Look at Vermeer’s painting and the objects nearest to us, around the edge of the painting.
Think about how an image is framed through a camera’s lens. Do you think the composition of the picture suggests that Vermeer used a camera obscura (the forerunner of the camera) as an aid to composition and a method to getting an initial outline for his painting?
Look at Corot’s Avignon from the West and see the clouds and their shadows create the sense of gentle wind. The painting is a direct depiction of nature and human habitation in harmony. The viewer can almost feel the sun and smell the vegetation.
Think about how the softened foreground and atmospheric background, with the pale faraway hills, create a ‘sandwich’ effect.
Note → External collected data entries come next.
(* ===== verification/LibrarySpec.v ===== *)
(** * What the library of commands and scripts promises

    What is stored is read back ([EntityLaws], proved for commands and for scripts); the
    invariant of a table over all histories; clones; bulk requests whose items run
    concurrently; and the steps the API accepts but cannot show again. *)
From S2P Require Import Prelude PyStr Errors Json Effects Dto Template Packs Query Codec Pagination Script Stateful Threads Tables Library.

(** ** Decoding *)

Lemma map_res_ok {A B} (f : A -> res B) l l' : map_res f l = Ok l' <-> Forall2 (fun a b => f a = Ok b) l l'.
Proof.
  revert l'. induction l as [|a l IH]; cbn; intros l'.
  - split; [by intros [= <-]|by inversion 1].
  - split.
    + intros (b & Hb & (l2 & Hl & [= <-])%bind_ok)%bind_ok. constructor; [done|by apply IH].
    + inversion 1 as [|? b ? l2 Hb Hl]; subst. rewrite Hb. cbn. by rewrite (proj2 (IH l2) Hl).
Qed.
Lemma map_res_fmap {A B C} (g : A -> B) (f : B -> res C) l : map_res f (g <$> l) = map_res (f ∘ g) l.
Proof. induction l as [|a l IH]; [done|]. cbn. by rewrite IH. Qed.
Lemma map_res_id {A} (f : A -> res A) l : Forall (fun a => f a = Ok a) l -> map_res f l = Ok l.
Proof. intros Hf. apply map_res_ok. apply Forall_Forall2_diag. exact Hf. Qed.

Lemma parameter_fields p :
  dict_get (_parameter_to_dict p) #"name" = Some (JStr (pd_name p))
  /\ dict_get (_parameter_to_dict p) #"type" = Some (JStr (pd_type p))
  /\ dict_get (_parameter_to_dict p) #"required" = Some (JBool (pd_required p))
  /\ dict_get (_parameter_to_dict p) #"description" = Some (opt_json (pd_description p))
  /\ dict_get (_parameter_to_dict p) #"default" = Some (pd_default p).
Proof. done. Qed.
(** A parameter is read back as it was written, if its type is one of the three. *)
Lemma parameter_read p :
  parameter_from_json (JObj (_parameter_to_dict p))
  = if bool_decide (pd_type p ∈ parameter_types) then Ok p else value_error #"Stored command parameter type is invalid".
Proof.
  destruct (parameter_fields p) as (H1 & H2 & H3 & H4 & H5). unfold parameter_from_json. rewrite H1, H2, H3, H4, H5.
  cbn -[bool_decide parameter_types]. case_bool_decide; [|done]. destruct p as [n t r d [de|]]; done.
Qed.

Section steps.
Context (parse_uuid : pystr -> option uuid).
Lemma step_fields s :
  dict_get (_step_to_dict s) #"label" = Some (JStr (sp_label s))
  /\ dict_get (_step_to_dict s) #"type" = Some (JStr (sp_type s))
  /\ dict_get (_step_to_dict s) #"command" = Some (opt_json (sp_command s))
  /\ dict_get (_step_to_dict s) #"command_id" = Some (opt_json (uuid_str <$> sp_command_id s))
  /\ dict_get (_step_to_dict s) #"params" = Some (JObj (dict_of (sp_params s)))
  /\ dict_get (_step_to_dict s) #"on_failure" = Some (JStr (sp_on_failure s)).
Proof. done. Qed.

Definition step_ok (s : ScriptStepDTO) : bool :=
  bool_decide (sp_type s ∈ step_types) && bool_decide (sp_on_failure s ∈ failure_policies)
  && match sp_command_id s with Some id => bool_decide (parse_uuid (uuid_str id) = Some id) | None => true end.
Definition plain_params (s : ScriptStepDTO) : ScriptStepDTO :=
  {| sp_label := sp_label s; sp_type := sp_type s; sp_command := sp_command s; sp_command_id := sp_command_id s;
     sp_params := dict_of (sp_params s); sp_on_failure := sp_on_failure s |}.

Lemma required_str_get d key dflt s : dict_get d key = Some (JStr s) -> _required_str d key dflt = Ok s.
Proof. intros Hd. unfold _required_str. by rewrite Hd. Qed.
Lemma optional_str_get d key s : dict_get d key = Some (opt_json s) -> _optional_str d key = Ok s.
Proof. intros Hd. unfold _optional_str. rewrite Hd. by destruct s. Qed.

Lemma step_read s : (forall id, sp_command_id s = Some id -> parse_uuid (uuid_str id) = Some id) ->
  sp_type s ∈ step_types -> sp_on_failure s ∈ failure_policies ->
  _step_from_dict parse_uuid (JObj (_step_to_dict s)) = Ok (plain_params s).
Proof.
  intros Hid Ht Hf. destruct (step_fields s) as (H1 & H2 & H3 & H4 & H5 & H6). unfold _step_from_dict.
  rewrite (required_str_get _ _ _ _ H1), (required_str_get _ _ _ _ H2). cbn [mbind res_bind].
  rewrite bool_decide_eq_true_2 by done. cbn [negb]. rewrite (optional_str_get _ _ _ H3), (optional_str_get _ _ _ H4).
  cbn [mbind res_bind]. rewrite H5. cbn [default]. rewrite (required_str_get _ _ _ _ H6). cbn [mbind res_bind].
  rewrite bool_decide_eq_true_2 by done. cbn [negb]. unfold plain_params.
  destruct (sp_command_id s) as [id|]; [|done]. cbn [fmap option_fmap option_map].
  rewrite (Hid id) by done. by destruct (uuid_str id) eqn:E.
Qed.
End steps.

(** Decoding fails with ordinary exceptions. *)
Definition ordinary {A} (r : res A) : Prop := match r with Ok _ => True | Raise e => isinstance (exn_type e) Exception_ = true end.
Lemma decodes_bind {A B} (m : res A) (f : A -> res B) : ordinary m -> (forall a, ordinary (f a)) -> ordinary (m ≫= f).
Proof. intros Hm Hf. destruct m as [a|e]; [apply Hf|exact Hm]. Qed.
Lemma decodes_map {A B} (f : A -> res B) l : (forall a, ordinary (f a)) -> ordinary (map_res f l).
Proof. intros Hf. induction l as [|a l IH]; cbn; [done|]. apply decodes_bind; [done|]. intros b. by apply decodes_bind. Qed.
Lemma decodes_list v : ordinary (py_list v).
Proof. by destruct v. Qed.
Ltac decodes_tac := repeat first [done | apply decodes_bind; [|intros ?] | apply decodes_map; intros ? | apply decodes_list
  | match goal with |- ordinary (match ?x with _ => _ end) => destruct x end].
Lemma decodes_parameter p : ordinary (parameter_from_json p).
Proof. unfold parameter_from_json, value_error, no_get. decodes_tac. Qed.
Lemma decodes_step parse_uuid s : ordinary (_step_from_dict parse_uuid s).
Proof. unfold _step_from_dict, _required_str, _optional_str, value_error, no_get. decodes_tac. Qed.

(** ** The laws of the two kinds *)

(** [proper]: the identifiers in a creation can be printed and read back.  A creation that can be
    stored is read back as it was: it would be stored alike again. *)
Class EntityLaws {Row View Create : Type} (E : Entity Row View Create) (proper : Create -> Prop) : Prop := {
  law_view id row v : to_view (id, row) = Ok v -> view_id v = id /\ view_name v = row_name row;
  law_new data now : row_name (new_row data now) = create_name data;
  law_read_back id data now v : proper data -> to_view (id, new_row data now) = Ok v ->
    forall now', new_row (clone_of (create_name data) v) now' = new_row data now';
  law_clone name v : create_name (clone_of name v) = name;
  law_clone_proper id row v name : to_view (id, row) = Ok v -> proper (clone_of name v);
  law_raise row e : to_view row = Raise e -> isinstance (exn_type e) Exception_ = true;
  law_at now row : row_name (row_at now row) = row_name row /\ row_timeout (row_at now row) = row_timeout row }.

Lemma py_list_arr xs : py_list (JArr xs) = Ok xs.
Proof. done. Qed.

Section instances.
Context `{Unicode} `{PyFloat} (parse_uuid : pystr -> option uuid).
(** An identifier that was read can be printed and read again. *)
Context (parse_printed : forall s id, parse_uuid s = Some id -> parse_uuid (uuid_str id) = Some id).

Lemma stored_parameters_read ps v :
  stored_parameters (JArr (JObj ∘ _parameter_to_dict <$> ps)) = Ok v -> v = ps.
Proof.
  destruct ps as [|p ps]; [by intros [= <-]|]. unfold stored_parameters.
  change (json_truthy _) with true. cbv iota. rewrite py_list_arr. cbn [mbind res_bind].
  rewrite list_fmap_compose, !map_res_fmap. intros Hv%map_res_ok. revert v Hv. generalize (p :: ps). clear p ps.
  intros l v Hv. induction Hv as [|q q' l v Hq _ IH]; [done|]. f_equal; [|exact IH].
  cbn [compose] in Hq. rewrite parameter_read in Hq. case_bool_decide; [by injection Hq|done].
Qed.

#[export] Instance command_laws : EntityLaws command_entity (fun _ => True).
Proof.
  split; try done; cbn.
  - intros id row v (ps & _ & [= <-])%bind_ok. done.
  - intros id data now v _ (ps & Hps & [= <-])%bind_ok now'. cbn in Hps.
    apply stored_parameters_read in Hps as ->. by destruct data.
  - intros row e He. assert (ordinary (command_view row)) as Ho by (unfold command_view, stored_parameters; decodes_tac; apply decodes_parameter).
    by rewrite He in Ho.
Qed.

Definition proper_step (s : ScriptStepDTO) : Prop := forall id, sp_command_id s = Some id -> parse_uuid (uuid_str id) = Some id.
Definition proper_script (data : ScriptCreateDTO) : Prop := Forall proper_step (sx_steps data).

Lemma step_read_inv s v : proper_step s -> _step_from_dict parse_uuid (JObj (_step_to_dict s)) = Ok v -> v = plain_params s.
Proof.
  intros Hs Hv. destruct (decide (sp_type s ∈ step_types)) as [Ht|Ht].
  - destruct (decide (sp_on_failure s ∈ failure_policies)) as [Hf|Hf].
    + rewrite step_read in Hv by done. by injection Hv.
    + destruct (step_fields s) as (H1 & H2 & H3 & H4 & H5 & H6). unfold _step_from_dict in Hv.
      rewrite (required_str_get _ _ _ _ H1), (required_str_get _ _ _ _ H2) in Hv. cbn [mbind res_bind] in Hv.
      rewrite bool_decide_eq_true_2 in Hv by done. cbn [negb] in Hv.
      rewrite (optional_str_get _ _ _ H3), (optional_str_get _ _ _ H4) in Hv. cbn [mbind res_bind] in Hv.
      rewrite H5 in Hv. cbn [default] in Hv. rewrite (required_str_get _ _ _ _ H6) in Hv. cbn [mbind res_bind] in Hv.
      by rewrite bool_decide_eq_false_2 in Hv by done.
  - destruct (step_fields s) as (H1 & H2 & _). unfold _step_from_dict in Hv.
    rewrite (required_str_get _ _ _ _ H1), (required_str_get _ _ _ _ H2) in Hv. cbn [mbind res_bind] in Hv.
    by rewrite bool_decide_eq_false_2 in Hv by done.
Qed.

Lemma step_id_read j v : _step_from_dict parse_uuid j = Ok v -> proper_step v.
Proof.
  unfold _step_from_dict. destruct j as [| | | | | |d]; try done.
  intros (l & _ & (t & _ & Hv)%bind_ok)%bind_ok. destruct (negb _); [done|].
  apply bind_ok in Hv as (c & _ & (idv & _ & Hv)%bind_ok). destruct (default _ _) as [| | | | | |params]; try done.
  apply bind_ok in Hv as (pol & _ & Hv). destruct (negb _); [done|].
  apply bind_ok in Hv as (cid & Hcid & [= <-]). intros id. cbn. intros ->. destruct idv as [[|c0 s]|]; try done.
  destruct (parse_uuid (c0 :: s)) as [i|] eqn:Ei; [|done]. injection Hcid as ->. by eapply parse_printed.
Qed.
The centre of the painting glows, capturing our attention with the sandy highlights and building details.
Look at this image by Degas of a ballet rehearsal. Degas did many paintings and sketches of this subject matter. Why do you think Degas was interested in the training rather than the final performance?
Think about how Degas has used paint to create a sense of movement in this oil sketch of ballet dancers. See how the canvas support has not been covered by the paint and shows through in many places. Artists developed a new style of painting to capture the increasing speed of modern life.
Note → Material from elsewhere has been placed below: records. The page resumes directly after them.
(* ===== verification/Security.v ===== *)
(** * Credentials and tokens

    The security adapters of [app/adapters/security/]: the cipher of stored credentials with
    its key rotation, the claims of access and refresh tokens, and the hashes of keys and
    tokens.  HKDF, AES-GCM, HMAC, SHA-256, bcrypt and the encoding of signed tokens are
    libraries: parameters, with the laws the theorems need as hypotheses. *)
From S2P Require Import Prelude PyStr Errors Json Bytes Codec Assets Output Dto Pagination.

(** [app/core/config.py], the settings read here. *)
Record settings := {
  SECRET_KEY : pystr; ENCRYPTION_SALT : pystr; ENCRYPTION_SALT_PREV : option pystr; SECRET_KEY_PREV : option pystr;
  ACCESS_TOKEN_EXPIRE_MINUTES : Z; REFRESH_TOKEN_EXPIRE_DAYS : Z }.

(** The libraries; [aead_open] fails on a wrong tag. *)
Class Crypto := {
  hkdf_sha256 : bytes -> bytes -> bytes;                (* secret, salt *)
  aead_seal : bytes -> bytes -> bytes -> bytes;         (* key, nonce, plaintext *)
  aead_open : bytes -> bytes -> bytes -> option bytes;
  hmac_sha256_hex : bytes -> bytes -> pystr;
  sha256_hex : bytes -> pystr;
  bcrypt_hash : bytes -> bytes -> res pystr;            (* salt, password *)
  bcrypt_check : bytes -> bytes -> res bool }.

Section cipher.
Context `{Crypto}.

Definition ENCRYPTION_PREFIX : pystr := #"enc:v1:".
Definition InvalidTag : exn_class := LibraryError #"InvalidTag".

(** ** The keys ([lru_cache] only saves their computation: the settings do not change) *)

Definition _hkdf_derive (secret salt : pystr) : res bytes :=
  salt ← encode salt;
  secret ← encode secret;
  Ok (hkdf_sha256 secret salt).
Definition _derive_key (s : settings) : res bytes := _hkdf_derive (SECRET_KEY s) (ENCRYPTION_SALT s).
(** A setting that is given and not empty. *)
Definition given (s : option pystr) : option pystr := match s with Some [] => None | _ => s end.
Definition _derive_prev_key (s : settings) : res (option bytes) :=
  match given (SECRET_KEY_PREV s), given (ENCRYPTION_SALT_PREV s) with
  | Some secret, Some salt => (key ← _hkdf_derive secret salt; Ok (Some key))
  | Some secret, None => (key ← _hkdf_derive secret (ENCRYPTION_SALT s); Ok (Some key))
  | None, Some salt => (key ← _hkdf_derive (SECRET_KEY s) salt; Ok (Some key))
  | None, None => Ok None
  end.

(** ** Encryption, with the nonce that was drawn *)

Definition encrypt (s : settings) (nonce : bytes) (plaintext : pystr) : res pystr :=
  key ← _derive_key s;
  text ← encode plaintext;
  Ok (ENCRYPTION_PREFIX ++ b64encode (nonce ++ aead_seal key nonce text)).

Definition open_with (key nonce ciphertext : bytes) : res pystr :=
  match aead_open key nonce ciphertext with
  | None => raise InvalidTag []
  | Some text => decode_utf8 text
  end.
Definition decrypt (s : settings) (token : pystr) : res pystr :=
  if negb (startswith token ENCRYPTION_PREFIX) then raise ValueError #"Missing encryption prefix"
  else
    raw ← b64decode_validate (drop (length ENCRYPTION_PREFIX) token);
    if (length raw <? 28)%nat then raise ValueError #"Encrypted payload is too short"
    else
      let nonce := take 12 raw in
      let ciphertext := drop 12 raw in
      match (key ← _derive_key s; open_with key nonce ciphertext) with
      | Ok text => Ok text
      | Raise primary_exc =>
          prev ← _derive_prev_key s;
          match prev with
          | Some prev =>
              match open_with prev nonce ciphertext with
              | Ok text => Ok text
              | Raise _ => Raise primary_exc
              end
          | None => Raise primary_exc
          end
      end.
Definition undecryptable {A} : res A := raise CredentialDecryptionError #"Credential decryption failed".
Definition decrypt_value (s : settings) (value : option pystr) : res (option pystr) :=
  match value with
  | None | Some [] => Ok value
  | Some value =>
      if negb (startswith value ENCRYPTION_PREFIX) then undecryptable
      else match decrypt s value with
           | Ok text => Ok (Some text)
           | Raise e => if isinstance (exn_type e) Exception_ then undecryptable else Raise e
           end
  end.

(** ** Hashes *)

Definition hash_api_key (s : settings) (plain_key : pystr) : res pystr :=
  secret ← encode (SECRET_KEY s);
  key ← encode plain_key;
  Ok (hmac_sha256_hex secret key).
Definition hash_token (token : pystr) : res pystr := token ← encode token; Ok (sha256_hex token).
Definition hash_password (salt : bytes) (password : pystr) : res pystr :=
  password ← encode password; bcrypt_hash salt password.
Definition verify_password (plain_password hashed_password : pystr) : res bool :=
  plain ← encode plain_password; hashed ← encode hashed_password; bcrypt_check plain hashed.
End cipher.

(** ** Tokens ([jwt_handler.py])

    A token is its claims, signed: [jwt_encode] and [jwt_decode] are PyJWT's, which checks
    signature, issuer and times.  Times are integers: microseconds on the clock, seconds in
    claims. *)
Class Jwt := {
  jwt_encode : pystr -> jobject -> res pystr;           (* secret, claims *)
  jwt_decode : pystr -> Z -> pystr -> res jobject }.    (* secret, now, token *)

Section tokens.
Context `{Jwt}.

Definition jwt_InvalidTokenError : exn_class := LibraryError #"InvalidTokenError".
Definition seconds (t : Z) : Z := t / 1000000.
Definition issuer : pystr := #"node-nexus-api".

Definition access_claims (s : settings) (now : Z) (jti : uuid) (user_id email : pystr) (is_superuser : bool) : jobject :=
  [(#"sub", JStr user_id); (#"email", JStr email); (#"is_superuser", JBool is_superuser); (#"type", JStr #"access");
   (#"exp", JInt (seconds (now + ACCESS_TOKEN_EXPIRE_MINUTES s * 60000000))); (#"iat", JInt (seconds now));
   (#"jti", JStr (uuid_str jti)); (#"iss", JStr issuer)].
Definition refresh_claims (s : settings) (now : Z) (jti : uuid) (user_id : pystr) : jobject :=
  [(#"sub", JStr user_id); (#"type", JStr #"refresh");
   (#"exp", JInt (seconds (now + REFRESH_TOKEN_EXPIRE_DAYS s * 86400000000))); (#"iat", JInt (seconds now));
   (#"jti", JStr (uuid_str jti)); (#"iss", JStr issuer)].
Definition encode_access_token (s : settings) (now : Z) (jti : uuid) (user_id email : pystr) (is_superuser : bool) : res pystr :=
  jwt_encode (SECRET_KEY s) (access_claims s now jti user_id email is_superuser).
Definition encode_refresh_token (s : settings) (now : Z) (jti : uuid) (user_id : pystr) : res pystr :=
  jwt_encode (SECRET_KEY s) (refresh_claims s now jti user_id).

Definition scalar_claim (v : json) : bool := match v with JArr _ | JObj _ => false | _ => true end.
Fixpoint copy_claims (payload raw : jobject) : res jobject :=
  match raw with
  | [] => Ok payload
  | (key, value) :: raw =>
      if scalar_claim value then copy_claims (dict_set payload key value) raw
      else raise jwt_InvalidTokenError #"JWT contains an unsupported claim value"
  end.
Definition decode_token (s : settings) (now : Z) (token expected_type : pystr) : res jobject :=
  raw_payload ← jwt_decode (SECRET_KEY s) now token;
  payload ← copy_claims [] raw_payload;
  match dict_get payload #"type" with
  | Some (JStr type) => if str_eqb type expected_type then Ok payload else raise jwt_InvalidTokenError #"Expected token type"
  | _ => raise jwt_InvalidTokenError #"Expected token type"
  end.
End tokens.

(** ** Laws *)

Section laws.
Open Scope N_scope.

Lemma scalar_range c : scalar c = true -> c < 55296 \/ 57343 < c < 1114112.
Proof.
  unfold scalar, is_surrogate. intros [Hmax%N.ltb_lt Hs%negb_true_iff]%andb_true_iff.
  destruct (N.leb_spec 55296 c), (N.leb_spec c 57343); try lia. by rewrite in_range_true in Hs by lia.
Qed.
Lemma cont_true b : 128 <= b <= 191 -> cont_byte b = true.
Proof. intros [H1 H2]. by apply in_range_true. Qed.
Lemma utf8_two b b1 r : 194 <= b <= 223 -> 128 <= b1 <= 191 ->
  utf8_decode (b :: b1 :: r) = (s ← utf8_decode r; Ok ((b - 192) * 64 + (b1 - 128) :: s)).
Proof.
  intros Hb Hb1. cbn [utf8_decode]. rewrite (proj2 (N.ltb_ge b 128)) by lia.
  by rewrite (in_range_true 194 223 b), (cont_true b1) by lia.
Qed.
Lemma utf8_three b b1 b2 r : 224 <= b <= 239 -> 128 <= b1 <= 191 -> 128 <= b2 <= 191 -> 224 < b \/ 160 <= b1 ->
  utf8_decode (b :: b1 :: b2 :: r) = (s ← utf8_decode r; Ok ((b - 224) * 4096 + (b1 - 128) * 64 + (b2 - 128) :: s)).
Proof.
  intros Hb Hb1 Hb2 Hm. cbn [utf8_decode]. rewrite (proj2 (N.ltb_ge b 128)), (in_range_false 194 223 b) by lia.
  rewrite (in_range_true 224 239 b), (cont_true b1), (cont_true b2) by lia.
  cbn [andb]. replace ((224 <? b) || (160 <=? b1)) with true; [done|]. symmetry. apply orb_true_iff. rewrite N.ltb_lt, N.leb_le. lia.
Qed.
Lemma utf8_four b b1 b2 b3 r : 240 <= b <= 244 -> 128 <= b1 <= 191 -> 128 <= b2 <= 191 -> 128 <= b3 <= 191 ->
  240 < b \/ 144 <= b1 -> b < 244 \/ b1 < 144 ->
  utf8_decode (b :: b1 :: b2 :: b3 :: r)
  = (s ← utf8_decode r; Ok ((b - 240) * 262144 + (b1 - 128) * 4096 + (b2 - 128) * 64 + (b3 - 128) :: s)).
Proof.
  intros Hb Hb1 Hb2 Hb3 Hm Hx. cbn [utf8_decode].
  rewrite (proj2 (N.ltb_ge b 128)), (in_range_false 194 223 b), (in_range_false 224 239 b) by lia.
  rewrite (in_range_true 240 244 b), (cont_true b1), (cont_true b2),
    (cont_true b3) by lia. cbn [andb].
  replace ((240 <? b) || (144 <=? b1)) with true by (symmetry; apply orb_true_iff; rewrite N.ltb_lt, N.leb_le; lia).
  by replace ((b <? 244) || (b1 <? 144)) with true by (symmetry; apply orb_true_iff; rewrite !N.ltb_lt; lia).
Qed.
Lemma utf8_decode_char c r : scalar c = true -> utf8_decode (utf8_char c ++ r) = (s ← utf8_decode r; Ok (c :: s)).
Proof.
  intros Hc%scalar_range. unfold utf8_char.
  destruct (N.ltb_spec c 128) as [Ha|Ha]; [cbn [app utf8_decode]; by rewrite (proj2 (N.ltb_lt _ _))|].
  destruct (N.ltb_spec c 2048) as [Hb|Hb]; [|destruct (N.ltb_spec c 65536) as [Hd|Hd]]; cbn [app].
  - rewrite utf8_two by dlia. replace ((_ - 192) * 64 + _) with c by dlia. done.
  - rewrite utf8_three by dlia. replace ((_ - 224) * 4096 + _ + _) with c by dlia. done.
  - rewrite utf8_four by dlia. replace ((_ - 240) * 262144 + _ + _ + _) with c by dlia. done.
Qed.
Lemma decode_utf8_text s bs : is_str s = true -> encode s = Ok bs -> decode_utf8 bs = Ok s.
Proof.
  unfold encode. intros Hs. destruct (existsb is_surrogate s) eqn:Es; [done|]. intros [= <-]. unfold decode_utf8.
  assert (utf8_decode (flat_map utf8_char s) = Ok s) as ->; [|cbn; by rewrite Es].
  pose proof (scalar_str s Hs Es) as Hsc. clear Hs Es. induction s as [|c s IH]; [done|].
  cbn [forallb flat_map] in *. apply andb_true_iff in Hsc as [Hc Hs]. rewrite utf8_decode_char by done. by rewrite IH.
Qed.
End laws.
Look at Monet’s painting of a Japanese bridge in the garden he built in France. Can you decide what Monet is primarily interested in? Is it the scene in front of him or light and colour?
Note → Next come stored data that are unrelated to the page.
(** ** The service *)

Inductive registry_call :=
| CreateRegistry (data : RegistryCreateDTO)
| ListRegistries (offset limit : Z)
| GetRegistry (id : uuid)
| GetToken (id : uuid)
| DeleteRegistry (id : uuid)
| PatchRegistry (id : uuid) (data : RegistryUpdateDTO)
| TouchSynced (id : uuid)
| FetchPacks (owner name branch : pystr) (token : option pystr)
| UpsertPack (data : SyncedPackDTO).
Definition registry_answer (c : registry_call) : Type :=
  match c with
  | CreateRegistry _ | PatchRegistry _ _ | TouchSynced _ => RegistryViewDTO
  | ListRegistries _ _ => RegistryPageDTO
  | GetRegistry _ => option RegistryViewDTO
  | GetToken _ => option pystr
  | DeleteRegistry _ => unit
  | FetchPacks _ _ _ _ => list FetchedPack
  | UpsertPack _ => uuid * sync_outcome
  end.
#[export] Instance registry_signature : Signature := {| call := registry_call; answer := registry_answer |}.

Section service.
Context `{Unicode} `{PyFloat}.
(** [self._source] is given. *)
Context (with_source : bool).

Definition create (data : RegistryCreateDTO) : prog RegistryViewDTO := perform (CreateRegistry data).
Definition list_all (offset limit : Z) : prog RegistryPageDTO := perform (ListRegistries offset limit).
Definition get (id : uuid) : prog RegistryViewDTO :=
  view ← perform (GetRegistry id);
  match view with Some view => mret view | None => lift (not_found id) end.
Definition delete (id : uuid) : prog unit := perform (DeleteRegistry id).
Definition patch (id : uuid) (data : RegistryUpdateDTO) : prog RegistryViewDTO := perform (PatchRegistry id data).

(** What a fetched pack is stored as. *)
Definition string_or_none (v : option json) : option pystr := match v with Some (JStr s) => Some s | _ => None end.
Definition non_empty_string (v : option json) : option pystr := match v with Some (JStr (c :: s)) => Some (c :: s) | _ => None end.
Fixpoint all_strings (xs : list json) : option (list pystr) :=
  match xs with
  | [] => Some []
  | JStr s :: xs => (cons s) <$> all_strings xs
  | _ :: _ => None
  end.
Definition objects (xs : list json) : list jobject := omap (fun v => match v with JObj d => Some d | _ => None end) xs.
Definition manifest_error {A} (pack : FetchedPack) (what : pystr) : res A :=
  raise DomainError (#"Pack " ++ fp_dirname pack ++ #": manifest " ++ what).
Definition fetched_pack_id (pack : FetchedPack) : pystr :=
  match dict_get (fp_manifest pack) #"pack_id" with
  | Some v => if json_truthy v then json_str v else fp_dirname pack
  | None => fp_dirname pack
  end.
Definition synced_pack (registry_id : uuid) (pack : FetchedPack) : res SyncedPackDTO :=
  let manifest := fp_manifest pack in
  match non_empty_string (dict_get manifest #"name"), non_empty_string (dict_get manifest #"version") with
  | None, _ => manifest_error pack #"missing name"
  | _, None => manifest_error pack #"missing version"
  | Some name, Some version =>
      match or_else (default JNull (dict_get manifest #"tags")) (JArr []) with
      | JArr tags =>
          match all_strings tags with
          | None => manifest_error pack #"tags must be strings"
          | Some tags =>
              Ok {| sy_registry_id := registry_id;
                    sy_manifest := {| mf_pack_id := fetched_pack_id pack; mf_name := name; mf_version := version;
                                      mf_description := string_or_none (dict_get manifest #"description");
                                      mf_author := string_or_none (dict_get manifest #"author"); mf_tags := tags;
                                      mf_manifest_sha := match fp_manifest_sha pack with
                                                         | Some sha => Some sha
                                                         | None => string_or_none (dict_get manifest #"manifest_sha")
                                                         end |};
                    sy_readme := fp_readme pack; sy_commands := objects (fp_commands pack); sy_scripts := objects (fp_scripts pack);
                    sy_assets := (fun a => {| pa_path := fa_path a; pa_content_base64 := b64encode (fa_content a) |}) <$> fp_assets pack |}
          end
      | _ => manifest_error pack #"tags must be strings"
      end
  end.
Definition _upsert_fetched_pack (registry_id : uuid) (pack : FetchedPack) : prog (uuid * sync_outcome) :=
  data ← lift (synced_pack registry_id pack);
  perform (UpsertPack data).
Think about what sort of brushstrokes Monet used to create the image. What words would you use to describe those brushstrokes?
Look at the position of the two figures in relation to each other and their body language. This painting is about Mary Magdalene being the first person to see Jesus after the Resurrection.
Titian did quite a bit of re-painting to finalise the composition – originally Mary and Jesus were closer. Think about why he moved them further apart and the effect this creates.